Bernd Storck, le chef d’orchestre de Mouscron
L’entraîneur de l’Excel Mouscron est sur le bon chemin pour réussir un fameux challenge : le maintien des Hurlus en D1.
- Publié le 14-12-2018 à 17h51
L’entraîneur de l’Excel Mouscron est sur le bon chemin pour réussir un fameux challenge : le maintien des Hurlus en D1. La mission semblait impossible lorsque Bernd Storck est arrivé à la tête de l’Excel Mouscron : il fallait sauver les Hurlus en D1A. Des Hennuyers qui avaient réalisé leur pire début de saison : un zéro pointé après six journées de championnat. Rencontre avec cet Allemand qui n’a pas peur d’imposer ses idées.

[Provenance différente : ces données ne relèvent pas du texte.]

Definition extract_search_snippets (soup : string -> list string)
    : option string :=
  match collect_snippets soup with
  | [] => None
  | snippets =>
      match unique snippets with
      | [] => None
      | unique_snippets =>
          Some (strip ("**Key Information Found:**" ++ nl
                       ++ numbered 1 (firstn 3 unique_snippets)))
      end
  end.

(** [search_wikipedia]. [quote] is [urllib.parse.quote]; [http_get url
    params] is [requests.get] with the headers and timeout of the code. The
    handler prints the error and returns [None]. *)
Definition clean_query (query : string) : string :=
  strip (replace "how does" EmptyString
           (replace "who is" EmptyString
              (replace "what is" EmptyString query))).

Section Wikipedia.
Variable quote : string -> string.
Variable http_get : string -> list (string * string) -> outcome response.

Definition summary_url (title : string) : string :=
  "https://en.wikipedia.org/api/rest_v1/page/summary/" ++ quote title.

(** The part shared by the two lookups: the extract of a summary page,
    cut to 400 characters. [None] stands for falling through. *)
Definition read_extract (r : response) : outcome (option json) :=
  if status_code r =? 200 then
    data <- json_body r ;;
    present <- Json.has "extract" data ;;
    if present then
      extract <- Json.get "extract" data ;;
      if Json.truthy extract then
        n <- Json.len extract ;;
        if 400 <? n
        then (cut <- Json.truncate 397 extract ;; Ret (Some cut))
        else Ret (Some extract)
      else Ret None
    else Ret None
  else Ret None.
(** * Shared-process worker: a shallow embedding

    The development follows two source files:

    - [vs/platform/sharedProcess/common/sharedProcessWorkerService.ts]
      (the configuration types and [hash]);
    - [vs/platform/sharedProcess/electron-browser/sharedProcessWorker.ts]
      (the message enum, [SharedProcessWorkerMain],
      [SharedProcessWorkerProcess] and the [Logger] namespace).

    JavaScript objects that the code mutates or shares ([reply] objects,
    controller objects, child processes) live in an explicit store, and the
    handlers are written in a state-and-exception monad over that store.
    Everything the code does to the outside (posting a message to the owner,
    forking, killing, closing the worker scope, relaying) is appended to a
    chronological log of effects. *)

From stdpp Require Import gmap strings list fin_maps pretty.

Open Scope string_scope.

(** ** Configuration types (sharedProcessWorkerService.ts) *)

Record ISharedProcessWorkerProcess := mkProcess {
  moduleId : string;
  type : string
}.

(** The [reply] object of a configuration.  It is the one object of a
    configuration that the code writes to, so configurations refer to it
    through a location of [replyHeap]. *)
Record Reply := mkReply {
  windowId : Z;
  channel : string;
  nonce : string
}.

Record ISharedProcessWorkerConfiguration := mkConfiguration {
  process : ISharedProcessWorkerProcess;
  reply : nat                        (* reference into [replyHeap] *)
}.

(** What [hashObject] sees when it walks a configuration object. *)
Record ConfigurationValue := mkConfigurationValue {
  process_value : ISharedProcessWorkerProcess;
  reply_value : Reply
}.

#[global] Instance ISharedProcessWorkerProcess_eq_dec :
  EqDecision ISharedProcessWorkerProcess.
Proof. solve_decision. Defined.

#[global] Instance Reply_eq_dec : EqDecision Reply.
Proof. solve_decision. Defined.

(** ** Message types (sharedProcessWorker.ts, first part) *)

Module SharedProcessWorkerMessages.
Definition RequestPort := "vscode:shared-process-worker->shared-process=requestPort".
Definition ReceivePort := "vscode:shared-process->shared-process-worker=receivePort".
Definition WorkerReady := "vscode:shared-process-worker->shared-process=ready".
Definition WorkerTerminate := "vscode:shared-process->shared-process-worker=terminate".
Definition WorkerTrace := "vscode:shared-process-worker->shared-process=trace".
Definition WorkerWarn := "vscode:shared-process-worker->shared-process=warn".
Definition WorkerError := "vscode:shared-process-worker->shared-process=error".
End SharedProcessWorkerMessages.

Record ISharedProcessWorkerEnvironment := mkEnvironment {
  bootstrapPath : string
}.

Record ISharedProcessToWorkerMessage := mkToWorker {
  msg_id : string;
  msg_configuration : ISharedProcessWorkerConfiguration;
  msg_environment : option ISharedProcessWorkerEnvironment
}.

Record IWorkerToSharedProcessMessage := mkToSharedProcess {
  id : string;
  message : option string
}.

(** An entry of the [transfer] array: a [MessagePort] (identified by a
    number) or some other transferable object. *)
Inductive Transferable :=
| MessagePort (port : nat)
| OtherTransferable.

(** ** The store *)

(** A forked child process as the controller sees it: its [connected]
    flag, whether [kill()] was called on it, and the controller whose
    ['error'], ['exit'] and ['message'] listeners [spawn] attached. *)
Record ChildProcess := mkChild {
  connected : bool;
  killed : bool;
  listeners : option nat
}.

(** A [SharedProcessWorkerProcess] object. *)
Record SharedProcessWorkerProcess := mkWorkerProcess {
  port : nat;
  configuration : ISharedProcessWorkerConfiguration;
  environment : ISharedProcessWorkerEnvironment;
  child : option nat;
  isDisposed : bool
}.

Inductive Effect :=
| PostMessage (m : IWorkerToSharedProcessMessage)      (* global postMessage *)
| Fork (modulePath : string) (args : list string) (env : gmap string string)
| Kill (pid : nat)                                     (* child.kill() *)
| Close                                                (* global close() *)
| ChildSend (pid : nat) (payload : string)             (* child.send(..) *)
| PortPostMessage (port : nat) (data : list Byte.byte) (* port.postMessage(..) *)
| ConsoleLog (msg : string) (label : string).          (* log(msg, label) *)

Record World := mkWorld {
  replyHeap : gmap nat Reply;
  processes : list SharedProcessWorkerProcess;    (* controller objects, by reference *)
  mapConfigurationToProcess : gmap Z nat;
  children : list ChildProcess;                   (* forked children, by pid *)
  portOnmessage : gmap nat nat;                   (* port.onmessage, per port *)
  closed : bool;                                  (* close() was called *)
  effects : list Effect                           (* oldest first *)
}.
(** [s.endswith(suffix)]. *)
Fixpoint endswith (s suffix : string) : bool :=
  String.eqb s suffix ||
  match s with
  | EmptyString => false
  | String _ r => endswith r suffix
  end.

(** [s.endswith((a, b, ...))]: a tuple of suffixes. *)
Definition endswith_any (s : string) (suffixes : list string) : bool :=
  existsb (endswith s) suffixes.

(** [s.startswith(prefix)] is [String.prefix prefix s]. *)
Definition startswith (s pre : string) : bool := String.prefix pre s.

(** [os.path.join(a, b)] of posixpath. *)
Definition os_path_join (a b : string) : string :=
  if startswith b "/" then b
  else if String.eqb a EmptyString || endswith a "/" then (a ++ b)%string
  else (a ++ "/" ++ b)%string.

(** [int(x)] of a float: truncation toward zero. *)
Definition int (x : Q) : Z := Z.quot (Qnum x) (Zpos (Qden x)).

(** [ord('q')]. *)
Definition ord (c : ascii) : Z := Z.of_nat (nat_of_ascii c).

End Py.
Export Py.

(** ** numpy arrays *)

Module Np.

(** A two-dimensional array: [shape0] rows, [shape1] columns, [item i j] the
    element at row [i], column [j].  A colour image has a triple per
    element. *)
Record ndarray (A : Type) : Type := mk_ndarray {
  shape0 : nat;
  shape1 : nat;
  item : nat -> nat -> A
}.
Arguments mk_ndarray {A}.
Arguments shape0 {A}.
Arguments shape1 {A}.
Arguments item {A}.

(** The elements in row-major order. *)
Definition elements {A} (a : ndarray A) : list A :=
  flat_map (fun i => map (item a i) (seq 0 (shape1 a))) (seq 0 (shape0 a)).

Definition qmin (x y : Q) : Q := if Qle_bool x y then x else y.
Definition qmax (x y : Q) : Q := if Qle_bool x y then y else x.
(** A response object.  [rs_text] is the outcome of awaiting
    [response.text()]: the value, or the text [error?.message ||
    String(error)] of the rejection.  [rs_timing] is [response.timing()],
    [None] for a falsy result. *)
Record PwResponse := mkResponse {
  rs_request : Completion nat;
  rs_headers : Completion (option (gmap string string));
  rs_status : Completion JsVal;
  rs_statusText : Completion JsVal;
  rs_text : JsVal + string;
  rs_timing : Completion (option (gmap string JsVal))
}.

(** The fields of a [PageTracker] instance. *)
Record PageTracker := mkTracker {
  context : nat;
  page : nat;
  pageId : string;
  storage : nat;
  maxBodyLength : Z;
  maxPostDataLength : Z;
  monitorId : string;
  _disposed : bool;
  latestUrl : JsVal;
  latestTitle : JsVal
}.

(** The two byte ceilings of state.js. *)
Record Limits := mkLimits {
  maxRequestBodyBytes : JsNum;
  maxResponseBodyBytes : JsNum
}.

(** The options object of [new PageTracker(options)].  The constructor reads
    [maxBodyLength] and [maxPostDataLength]; [limits] is the property
    [attachPage] passes. *)
Record TrackerOptions := mkOptions {
  opt_context : nat;
  opt_page : nat;
  opt_pageId : string;
  opt_storage : nat;
  opt_limits : option Limits;
  opt_maxBodyLength : option Z;
  opt_maxPostDataLength : option Z
}.

(** [safePageUrl(page)]. *)
Definition safePageUrl (obs : PageObs) : JsVal :=
  match pg_url obs with
  | Normal u => u
  | Throw => JStr "about:blank"
  end.

(** [safePageTitle(page)]. *)
Definition safePageTitle (obs : PageObs) : JsVal :=
  match pg_tab obs with
  | Normal (Some lastTitle) =>
      match lastTitle with Normal t => t | Throw => JStr "" end
  | Normal None =>
      match pg_url obs with Normal u => u | Throw => JStr "" end
  | Throw => JStr ""
  end.

(** [safeFrameUrl(request)]. *)
Definition safeFrameUrl (request : PwRequest) : JsVal :=
  match rq_frame request with
  | Normal (Some (Normal u)) => u
  | _ => JNull
  end.

(** [safeClone(value)] of a header object: [null] for a missing one, else a
    new object with the same entries ([JSON.parse(JSON.stringify(value))]). *)
Definition safeClone (value : option (gmap string string)) (h : Heap) : JsVal * Heap :=
  match value with
  | None => (JNull, h)
  | Some headers =>
      let '(l, h') := alloc h (JStr <$> headers) in (JRef l, h')
  end.

(** [getHeader(headers, name)] on a plain header object, for a lower-case
    [name]. *)
Definition getHeader (headers : option (gmap string string)) (name : string) : JsVal :=
  match headers with
  | None => JNull
  | Some hs => match hs !! name with Some v => JStr v | None => JNull end
  end.

(** [safeTruncate(producer, maxLength)]: the value and the truncated flag. *)
Definition safeTruncate (produced : Completion JsVal) (maxLength : Z) : JsVal * bool :=
  match produced with
  | Throw => (JNull, false)
  | Normal value =>
      if negb (truthy value) || negb (isString value)
      then (jsNullish value JNull, false)
      else match value with
           | JStr s =>
               if maxLength <? strLength s then (JStr (sliceTo s maxLength), true)
               else (value, false)
           | _ => (jsNullish value JNull, false)
           end
  end.

(** [_readResponseBody(response, contentType)]: body, truncated, error. *)
Definition _readResponseBody (tracker : PageTracker) (response : PwResponse)
  : JsVal * bool * JsVal :=
  match rs_text response with
  | inr message => (JNull, false, JStr message)
  | inl (JStr text) =>
      let truncated := maxBodyLength tracker <? strLength text in
      let body := if truncated then sliceTo text (maxBodyLength tracker) else text in
      (JStr body, truncated, JNull)
  | inl _ => (JNull, false, JNull)
  end.

Section Timing.
Context {host : Host}.

(** [safeTiming(response)]: [null], or the address of the new timing object. *)
Definition safeTiming (response : PwResponse) (h : Heap) : JsVal * Heap :=
  match rs_timing response with
  | Throw | Normal None => (JNull, h)
  | Normal (Some timing) =>
      let startTime := jsOr (getProp timing "startTime") (JInt 0) in
      let normalize (value : JsVal) : JsVal :=
        match value with
        | JNum n => if numLe (Fin 0) n then JNum (jsSub value startTime) else JNull
        | _ => JNull
        end in
      let duration :=
        if isNumber (getProp timing "responseEnd") && isNumber startTime
        then JNum (jsSub (getProp timing "responseEnd") startTime) else JNull in
      let o : Obj :=
        <["startTime" := startTime]>
        (<["domainLookup" := normalize (getProp timing "domainLookup")]>
        (<["connectStart" := normalize (getProp timing "connectStart")]>
        (<["connectEnd" := normalize (getProp timing "connectEnd")]>
        (<["requestStart" := normalize (getProp timing "requestStart")]>
        (<["responseStart" := normalize (getProp timing "responseStart")]>
        (<["responseEnd" := normalize (getProp timing "responseEnd")]>
        (<["duration" := duration]> ∅))))))) in
      let '(l, h') := alloc h o in (JRef l, h')
  end.

End Timing.

(* ===================================================================== *)
(** ** The process state *)
(* ===================================================================== *)

(** The value [contextState] holds for a context: the address of its
    [RequestStorage] and its [trackers] map, page to tracker address. *)
Record ContextState := mkContextState {
  cs_storage : nat;
  cs_trackers : list (nat * nat)
}.

(** Everything the three modules keep: the object heap, the
    [RequestStorage] and [PageTracker] instances by address, the module
    variables of state.js ([contextState], [pageCounter], [currentLimits])
    and of pageTracker.js ([trackerCounter]), the handlers subscribed on
    pages (page, event, tracker; in subscription order), and the identifier
    a handler attaches to a request object under [requestIdSymbol]. *)
Record World := mkWorld {
  heap : Heap;
  storages : list RequestStorage;
  trackers : list PageTracker;
  contextState : list (nat * ContextState);
  pageCounter : N;
  currentLimits : Limits;
  trackerCounter : N;
  listeners : list (nat * string * nat);
  requestIds : list (nat * JsVal)
}.

Definition KB : Z := 1024.

(** [DEFAULT_LIMITS]. *)
Definition DEFAULT_LIMITS : Limits :=
  {| maxRequestBodyBytes := Fin (inject_Z (32 * KB));
     maxResponseBodyBytes := Fin (inject_Z (64 * KB)) |}.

Bernd Storck, quand vous avez repris l’Excel, les Hurlus n’avaient pas encore pris de point. On disait alors qu’il faudrait un miracle pour que le club se maintienne. Aujourd’hui, on peut dire que le miracle est réalisable.
"C’est encore beaucoup trop tôt pour l’affirmer. Certes, nous avons une meilleure position au classement général, mais nous sommes loin encore d’être sauvés. Et puis, doit-on parler de miracle ? Il y a surtout du travail et une philosophie à laquelle mon groupe a adhéré. Je leur ai fait comprendre là où je voulais aller et comment nous allions y arriver. Cette mission de sauvetage, nous la réaliserons ensemble, en restant unis. Nous avons déjà résolu quelques problèmes mais nous n’avons toujours rien d’acquis. La base est là, l’état d’esprit aussi."
Vous parlez souvent de votre philosophie. Mais, justement, c’est quoi la philosophie de Bernd Storck ?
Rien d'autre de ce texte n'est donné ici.